• Problem to work on:
Take each line of the listing that has the string "Theorem" and report it.

• Materials provided:
(** C31. A deletion goes over the tenants of the status once, in some order; the calls
    about a tenant have at most one termination order, of that tenant's own
    resource, and only if it is neither terminated nor under termination; no other
    termination follows. Unless the deletion panics, every tenant that is neither,
    and whose resource has a well-formed UUID, gets its termination order. *)
Theorem cluster_deletion_terminates_once c tr o :
  execs (reconcileDelete c) tr o ->
  let ts := cst_Tenants (wc_Status c) in
  (exists order tr1 tr2,
     tr = Evt (Range (keys ts)) order :: tr1 ++ tr2 /\ order ≡ₚ keys ts /\
     per_element (tenant_deletion ts) order tr1 /\
     count (S := ctl) is_terminate tr2 = 0) /\
  (o <> Panicked -> forall slug t u,
     ts !! slug = Some t -> ~ terminated t -> ~ terminating t ->
     uuid_Parse (t_MarketplaceResourceUuid t) = Ok u ->
     exists a, Evt (MarketplaceResourcesTerminate u) a ∈ tr).
Proof.
  intros He ts.
  pose proof (wp_sound _ _ _ _ (reconcileDelete_phases c) He)
    as (order & tr1 & tr2 & -> & Horder & Hper & Hsub & Hn2%count_0 & _).
  split; [by exists order, tr1, tr2|]. intros Ho slug t u Ht Hnt Hng Hu.
  destruct (per_element_part _ _ _ slug (Hsub Ho)) as (tr' & Hdue & Hincl);
    [by eapply keys_lookup|].
  destruct (Hdue t u Ht) as [a Ha]; [|done|].
  - destruct (delete_action_of t) eqn:Hact; [by apply delete_action_nothing in Hact|
      by apply delete_action_wait in Hact|done].
  - exists a. right. apply elem_of_app. left. by apply Hincl.
Qed.
(** C4. Provisioning of a cluster completes. A cluster that its Cluster owns, whose
    datacenters have different offerings and whose status has tenants of these only,
    each with a project and well-formed UUIDs (a new cluster has none), ends up
    ready: after two reconciles or more against a Waldur that knows the names of the
    specification and takes orders, the next one at which Waldur reports the tenants
    as OK leaves a status with a tenant for every datacenter, all of them OK and
    ready for machines, the Ready condition True and the cluster provisioned. All
    the reconciles together order no more tenants than were missing. *)
Theorem cluster_provisioning_completes fs f c :
  let dcs := cs_Datacenters (wc_Spec c) in
  live c -> NoDup (dc_OfferingSlug <$> dcs) ->
  dom (cst_Tenants (wc_Status c)) ⊆ slugs dcs ->
  map_Forall (fun _ t => tracked t) (cst_Tenants (wc_Status c)) ->
  Forall (provisions dcs) fs -> 2 <= length fs -> provisions dcs f -> tenants_up f ->
  exists c', cluster_reconciles req (fs ++ [f]) (Present c) = Present c' /\ provisioned c' /\
    orders_in (fs ++ [f]) (Present c) <= missing c.
Proof.
  intros dcs Hlive Hnd Hdom Htr Hfs Hlen Hf Hup.
  assert (staged dcs 2 c) as Hst by (split; [done..|lia|lia]).
  destruct (provisioning_progress dcs fs 2 c Hfs Hst Hlen) as (c1 & Hr1 & Hst1 & Ho1).
  destruct (cluster_step dcs f 0 c1 Hf Hst1) as (c2 & Hr2 & _ & Ho2 & Hready).
  exists c2. rewrite orders_in_snoc. unfold cluster_reconciles in *. rewrite fold_left_app, Hr1. simpl.
  split_and!; [done|by apply Hready|lia].
Qed.
End ClusterProvisioning.

(** A Waldur that has taken the orders but not carried them out. *)
Definition pending_waldur : forall c : Call, Call_resp c :=
  but (healthy new_machine ready_cluster) (fun c =>
    match c return option (Call_resp c) with
    | MarketplaceResourcesRetrieve _ => Some (http 200 (mkResource None None None))
    | OpenstackTenantsRetrieve _ => Some (http 200 (mkApiTenant (Some CoreStatesCREATING) None))
    | _ => None
    end).

Definition two_datacenters : list DatacenterSpec := [datacenter "dc-one"; datacenter "dc-two"].

Lemma healthy_provisions dcs : provisions dcs (healthy new_machine ready_cluster).
Proof.
  split; intros; try done; repeat eexists. constructor; [|done]. by repeat eexists.
Qed.

Lemma pending_provisions dcs : provisions dcs pending_waldur.
Proof.
  split; intros; try done; repeat eexists. constructor; [|done]. by repeat eexists.
Qed.

Lemma healthy_up : tenants_up (healthy new_machine ready_cluster).
Proof. split; intros; repeat eexists. Qed.

(** A new cluster of two datacenters, without its finalizer. *)
Definition new_cluster : WaldurCluster :=
  set_wc_Finalizers (waldur_cluster [datacenter "dc-one"; datacenter "dc-two"] ∅ None) [].

Lemma cluster_provisioning_completes_witness :
  exists c', cluster_reconciles req (repeat pending_waldur 3 ++ [healthy new_machine ready_cluster])
               (Present new_cluster) = Present c' /\ provisioned c' /\
    orders_in req (repeat pending_waldur 3 ++ [healthy new_machine ready_cluster]) (Present new_cluster) <= 2.
Proof.
  apply (cluster_provisioning_completes req).
  - by split.
  - apply (bool_decide_unpack _). vm_compute. exact I.
  - done.
  - done.
  - simpl. auto using Forall_cons_2, pending_provisions.
  - simpl. lia.
  - apply healthy_provisions.
  - apply healthy_up.
Defined.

• Exercise response:
Theorem cluster_deletion_terminates_once c tr o :
Theorem cluster_provisioning_completes fs f c :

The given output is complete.